Leigh Chen Sanders is certain her mother turned into a bird after committing suicide.
Leigh travels to Taiwan to meet her maternal grandparents for the first time, trying to find her mother in the form of a giant red bird, uncovering family secrets, and forging a relationship with her grandparents, all while aware of her half Asian and half white identity.
The Astonishing Color of After deals with both Leigh’s past and present through intertwining real and magic.
This was such a beautiful read and I had a great time reading.
Throughout the story, Leigh embarks on the journey of accepting her mother’s suicide through confronting the past. Pan does this through mixing a very subtle vein of magic in through the red bird and how it leaves feathers and sends different mementos to Leigh.
I think Pan is an amazing writer and all her work to making this book the best it could be was really clear. Her writing style is beautiful and it’s not overly flowery or too simplified, which made me really enjoy this.
The whole story had so many layers besides just Leigh’s mother’s suicide, but also her relationship with her best friend Axel, her desire to pursue art as a career, and her relationship with her father.
I enjoyed how Leigh described things in colors as her personal quirk, although I have seen this used before in Caraval so it ended up being a little “huh” for me, if that makes sense? It worked with this story more than it did in Caraval, though, because Leigh’s an artist.
Also, I just really appreciate in general how this is about a Taiwanese-American teen! Like hello! *waves from over here* I can personally affirm that Pan does a great job of being accurate on the culture (please do not make me eat chòudòufu it is not worth it just go eat regular tofu thank u) and not just the Taiwanese culture, but also how it feels to be an Asian American teen and those comments you get that relate to being Asian. *side eyes*
I don’t think Pan’s purpose is to educate the reader about Taiwanese culture–that’s not her job, and it gets kind of awkward when you say this? I saw this great thread on Twitter about #OwnVoices writers and “educating” white readers. You can read more about the topic here. But Pan portrays the culture really accurately.
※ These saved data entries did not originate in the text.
(* ===== verification/RouterExplain.v ===== *)
(** * Route previews and rotation

    [Explain] is a dry run of [Candidates]: it must not disturb live routing
    and, where it says it is predictive, must show what live routing would do.
    The rotating strategies, which a preview does not predict, are fair. *)

From Stdlib Require Import Ascii.
From S2P Require Import Prelude Config Health HealthCircuit Conformance Hash Pricing Router RouterOrder RouterSamples RouterLemmas RouterProofs RouterPolicy.

(** ** Session reads *)

Lemma pinned_cases sessions req cfg now now2 :
  fst (pinned sessions req cfg now now2) = sessions \/
  exists pin, sessions !! affinityBucket req = Some pin /\ sp_Expires pin < now2 /\
    pinned sessions req cfg now now2 = (delete (affinityBucket req) sessions, "").
Proof.
  unfold pinned. destruct (negb _); [by left|]. cbv zeta.
  destruct (String.eqb _ ""); [by left|].
  destruct (sessions !! affinityBucket req) as [pin|] eqn:E; [|by left].
  destruct (Before _ _); [by left|]. unfold After.
  destruct (Z.ltb_spec (sp_Expires pin) now2); [|by left]. right. by exists pin.
Qed.

(** A second read at the same instant gives the same answer. *)
Lemma pinned_idem sessions req cfg t :
  pinned (fst (pinned sessions req cfg t t)) req cfg t t = pinned sessions req cfg t t.
Proof.
  destruct (pinned_cases sessions req cfg t t) as [E|(pin & _ & _ & E)].
  - by rewrite E.
  - rewrite E. cbn [fst]. unfold pinned in *. destruct (negb _); [done|]. cbv zeta in *.
    destruct (String.eqb _ ""); [done|]. by rewrite lookup_delete_eq.
Qed.

(** ** The simulated ordering *)

(** A simulation advances no counter and keeps the tables; it may drop the
    request's own expired pin. *)
Definition simulation_frame (r r' : Router) (req : Requirement) (now2 : Time) : Prop :=
  r_cfg r' = r_cfg r /\ r_all r' = r_all r /\ r_byID r' = r_byID r /\ r_byModel r' = r_byModel r /\
  r_rr r' = r_rr r /\
  (r_sessions r' = r_sessions r \/
   exists pin, r_sessions r !! affinityBucket req = Some pin /\ sp_Expires pin < now2 /\
     r_sessions r' = delete (affinityBucket req) (r_sessions r)).

Lemma pinned_simulation r req cfg now now2 :
  simulation_frame r (r <| r_sessions := fst (pinned (r_sessions r) req cfg now now2) |>) req now2.
Proof.
  split_and!; try done. cbn.
  destruct (pinned_cases (r_sessions r) req cfg now now2) as [->|(pin & ? & ? & ->)]; [by left|].
  right. by exists pin.
Qed.

Lemma simulation_frame_refl r req t : simulation_frame r r req t.
Proof. split_and!; try done. by left. Qed.

Lemma applyStrategySimulated_frame r out req cfg now now2 :
  simulation_frame r (fst (applyStrategySimulated r out req cfg now now2)) req now2.
Proof.
  pose proof (pinned_simulation r req cfg now now2) as Hp.
  unfold applyStrategySimulated, applyStrategyMode.
  repeat match goal with |- context [String.eqb (strategy cfg) ?s] => destruct (String.eqb (strategy cfg) s) end;
    try apply simulation_frame_refl.
  - unfold orderReadyMesh. destruct (length _ <? 2)%nat; [apply simulation_frame_refl|].
    destruct (pinned _ _ _ _ _) as [ss pin]. cbn [fst] in Hp.
    destruct (promote_pin _ _); [exact Hp|]. cbv zeta. destruct (_ <? 2)%nat; [exact Hp|].
    rewrite andb_false_r. exact Hp.
  - unfold orderCostAware. destruct (length _ <? 2)%nat; [apply simulation_frame_refl|].
    destruct (pinned _ _ _ _ _) as [ss pin]. exact Hp.
  - unfold rotate_if, rotation. destruct (1 <? _)%nat; apply simulation_frame_refl.
  - unfold rotate_if, rotation. destruct (1 <? _)%nat; apply simulation_frame_refl.
Qed.

(** A route preview leaves live routing alone: it advances no rotation
    counter, creates or moves no session pin and touches no routing table; at
    most it reaps the request's own pin, and only once that has expired. *)
Theorem explain_does_not_disturb (r : Router) (parse : string -> option Time) (req : Requirement)
    (clk tm : nat -> Time) :
  let r' := fst (Explain r parse req clk tm) in
  r_cfg r' = r_cfg r /\ r_all r' = r_all r /\ r_byID r' = r_byID r /\ r_byModel r' = r_byModel r /\
  r_rr r' = r_rr r /\
  (r_sessions r' = r_sessions r \/
   exists pin t, r_sessions r !! affinityBucket req = Some pin /\ sp_Expires pin < t /\
     r_sessions r' = delete (affinityBucket req) (r_sessions r)).
Proof.
  cbv zeta. pose proof (Explain_parts r parse req clk tm) as HE.
  destruct (explained_collect r req clk) as [[hm vs] out]. cbv zeta in HE. destruct HE as (-> & _).
  assert (exists t, simulation_frame r (r <| r_sessions := fst (explained_sessions r req tm) |>) req t)
    as (t1 & F1).
  { unfold explained_sessions. destruct (rc_SessionAffinity _).
    - eexists. apply pinned_simulation.
    - exists 0. split_and!; try done. by left. }
  set (r1 := r <| r_sessions := _ |> <| r_health := hm |>).
  assert (simulation_frame r r1 req t1) as F1' by exact F1. clearbody r1. clear F1.
  assert (exists t2, simulation_frame r1 (fst (if (1 <? length out)%nat
    then applyStrategySimulated r1 out req (r_cfg r) (tm 4%nat) (tm 5%nat) else (r1, out))) req t2) as (t2 & F2).
  { destruct (1 <? length out)%nat; [eexists; apply applyStrategySimulated_frame|].
    exists 0. apply simulation_frame_refl. }
  revert F2. generalize (fst (if (1 <? length out)%nat
    then applyStrategySimulated r1 out req (r_cfg r) (tm 4%nat) (tm 5%nat) else (r1, out))).
  intros r2 (E1 & E2 & E3 & E4 & E5 & E6). destruct F1' as (D1 & D2 & D3 & D4 & D5 & D6).
  split_and!; try congruence.
  destruct D6 as [D6|(pin & Hl & Ht & D6)], E6 as [E6|(pin' & Hl' & Ht' & E6)].
  - left. congruence.
  - right. exists pin', t2. rewrite <- D6. done.
  - right. exists pin, t1. rewrite <- D6. done.
  - right. exists pin, t1. split_and!; [done|done|]. rewrite E6, D6. apply delete_delete_eq.
Qed.

(** ** Predictive previews *)

(** The order depends on the router only through the pin, when it does not
    rotate. *)
Lemma applyStrategyMode_agree r r' out req cfg t :
  negb (IsRotatingStrategy (strategy cfg)) &&
    (negb (String.eqb (strategy cfg) "ready_mesh") || negb (String.eqb (rq_SelectionKey req) "")
     || negb (String.eqb (rq_SessionKey req) "")) = true ->
  snd (pinned (r_sessions r) req cfg t t) = snd (pinned (r_sessions r') req cfg t t) ->
  snd (applyStrategyMode r out req cfg true t t) = snd (applyStrategyMode r' out req cfg false t t).
Proof.
  intros [Hrot Hkey]%andb_true_iff Hpin. unfold IsRotatingStrategy in Hrot.
  apply negb_true_iff, orb_false_iff in Hrot as [Hr1 Hr2].
  unfold applyStrategyMode. rewrite Hr1, Hr2.
  destruct (String.eqb (strategy cfg) "ready_mesh").
  { unfold orderReadyMesh. destruct (length _ <? 2)%nat; [done|].
    destruct (pinned (r_sessions r) req cfg t t) as [ss pin].
    destruct (pinned (r_sessions r') req cfg t t) as [ss' pin']. cbn [snd] in Hpin. subst pin'.
    destruct (promote_pin _ _); [done|]. cbv zeta. destruct (_ <? 2)%nat; [done|].
    assert (String.eqb (if String.eqb (rq_SelectionKey req) "" then rq_SessionKey req
      else rq_SelectionKey req) "" = false) as Hk.
    { cbn in Hkey. destruct (String.eqb (rq_SelectionKey req) "") eqn:E1; cbn in Hkey; [|exact E1].
      by apply negb_true_iff in Hkey. }
    rewrite Hk. done. }
  destruct (String.eqb (strategy cfg) "cost_aware").
  { unfold orderCostAware. destruct (length _ <? 2)%nat; [done|].
    destruct (pinned (r_sessions r) req cfg t t) as [ss pin].
    destruct (pinned (r_sessions r') req cfg t t) as [ss' pin']. cbn [snd] in Hpin. subst pin'. done. }
  repeat match goal with |- context [String.eqb (strategy cfg) ?s] => destruct (String.eqb (strategy cfg) s) end; done.
Qed.

Lemma explained_collect_agrees r req t :
  snd (explained_collect r req (fun _ => t)) = snd (collect r req (fun _ => t)).
Proof.
  unfold explained_collect, collect. destruct (candidate_source r req) as [src known].
  destruct (build_pure (r_health r) src req (r_cfg r) false (Scopes req) t) as [B1 S1].
  destruct (build_explained_pure (r_health r) ∅ src req (r_cfg r) false (Scopes req) t) as [B2 S2].
  destruct (build _ _ _ _ _ _ _) as [hm1 o1].
  destruct (build_explained _ _ _ _ _ _ _ _) as [[hm2 vs2] o2].
  cbn [fst snd] in *. rewrite B2, <- B1. destruct (_ && _ && _); [|done].
  destruct (build_pure hm1 (r_all r) req (r_cfg r) true (Scopes req) t) as [B3 _].
  destruct (build_explained_pure hm2 vs2 (r_all r) req (r_cfg r) true (Scopes req) t) as [B4 _].
  destruct (build hm1 _ _ _ _ _ _) as [hm3 o3]. cbn [fst snd] in *. rewrite B3, B4.
  apply list_omap_ext, Forall_Forall2_diag, Forall_true. intros x.
  by rewrite <- (verdict_same t _ _ _ _ _ _ _ S2), <- (verdict_same t _ _ _ _ _ _ _ S1).
Qed.

(** (C32) A preview that says it is predictive is exact: taken at one instant,
    the candidate order of [Explain] is the order [Candidates] gives live
    traffic from the same state, although the preview also records a verdict
    for every deployment and reads the session pin once more. *)
Theorem explain_predicts (r : Router) (parse : string -> option Time) (req : Requirement) (t : Time) :
  let e := snd (Explain r parse req (fun _ => t) (fun _ => t)) in
  ex_RotationPredictive e = true ->
  ex_Candidates e = snd (Candidates r req (fun _ => t) t t).
Proof.
  cbv zeta. pose proof (Explain_parts r parse req (fun _ => t) (fun _ => t)) as HE.
  pose proof (explained_collect_agrees r req t) as Hc. unfold Candidates.
  destruct (collect_frame r req (fun _ => t)) as (Hcfg & _ & _ & _ & _ & Hss).
  destruct (explained_collect r req (fun _ => t)) as [[hm vs] out].
  destruct (collect r req (fun _ => t)) as [r' out']. cbn [fst snd] in *. subst out'.
  destruct HE as (_ & -> & -> & _). intros Hpred.
  destruct (Nat.ltb_spec 1 (length out)), (Nat.leb_spec (length out) 1); try lia; [|done].
  rewrite Hcfg. apply applyStrategyMode_agree; [exact Hpred|]. rewrite Hss. cbn.
  unfold explained_sessions. destruct (rc_SessionAffinity (cfg_Routing (r_cfg r))) eqn:Ha; [|done].
  by rewrite pinned_idem.
Qed.

Lemma explain_predicts_witness :
  ex_RotationPredictive (snd (Explain (sample_router "ready_mesh") no_dates sample_req (fun _ => 30) (fun _ => 30))) = true /\
  ex_Candidates (snd (Explain (sample_router "ready_mesh") no_dates sample_req (fun _ => 30) (fun _ => 30)))
  = snd (Candidates (sample_router "ready_mesh") sample_req (fun _ => 30) 30 30).
Proof.
  split; [vm_compute; reflexivity|].
  apply (explain_predicts (sample_router "ready_mesh") no_dates sample_req 30). vm_compute. reflexivity.
Defined.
What I wasn’t too much of a fan of was just how much of this story was in the past. I wasn’t actually sure what I was getting into when I started this book, but I was expecting a more present-grounded story and there were a lot of flashbacks and stories from the past in this story.
It felt like the stories from the past almost overshadowed that of Leigh’s present and that if you broke the story up, the majority of the story was from the past and the minority was from the present.
It is also a little long, but that didn’t bother me as it was really engrossing and was paced super well, so I didn’t feel like it lagged anywhere. The subtle magic and all the layers in the story helped make everything keep going and never slow down.
The Astonishing Color of After wasn’t as intense or emotionally provocative as I was expecting, but it is very, very beautiful. Leigh’s journey is a very true one and how she learns to accept what happens and move on is something I think many readers can relate to. I would definitely recommend this to all lovers of contemporary as there’s so much amazing character development in this novel!
Thank you to my local library and Little, Brown Books for Young Readers for providing me with an (uncatalogued) advance reader’s copy in exchange for an honest review!
Have you read The Astonishing Color of After? What did you think?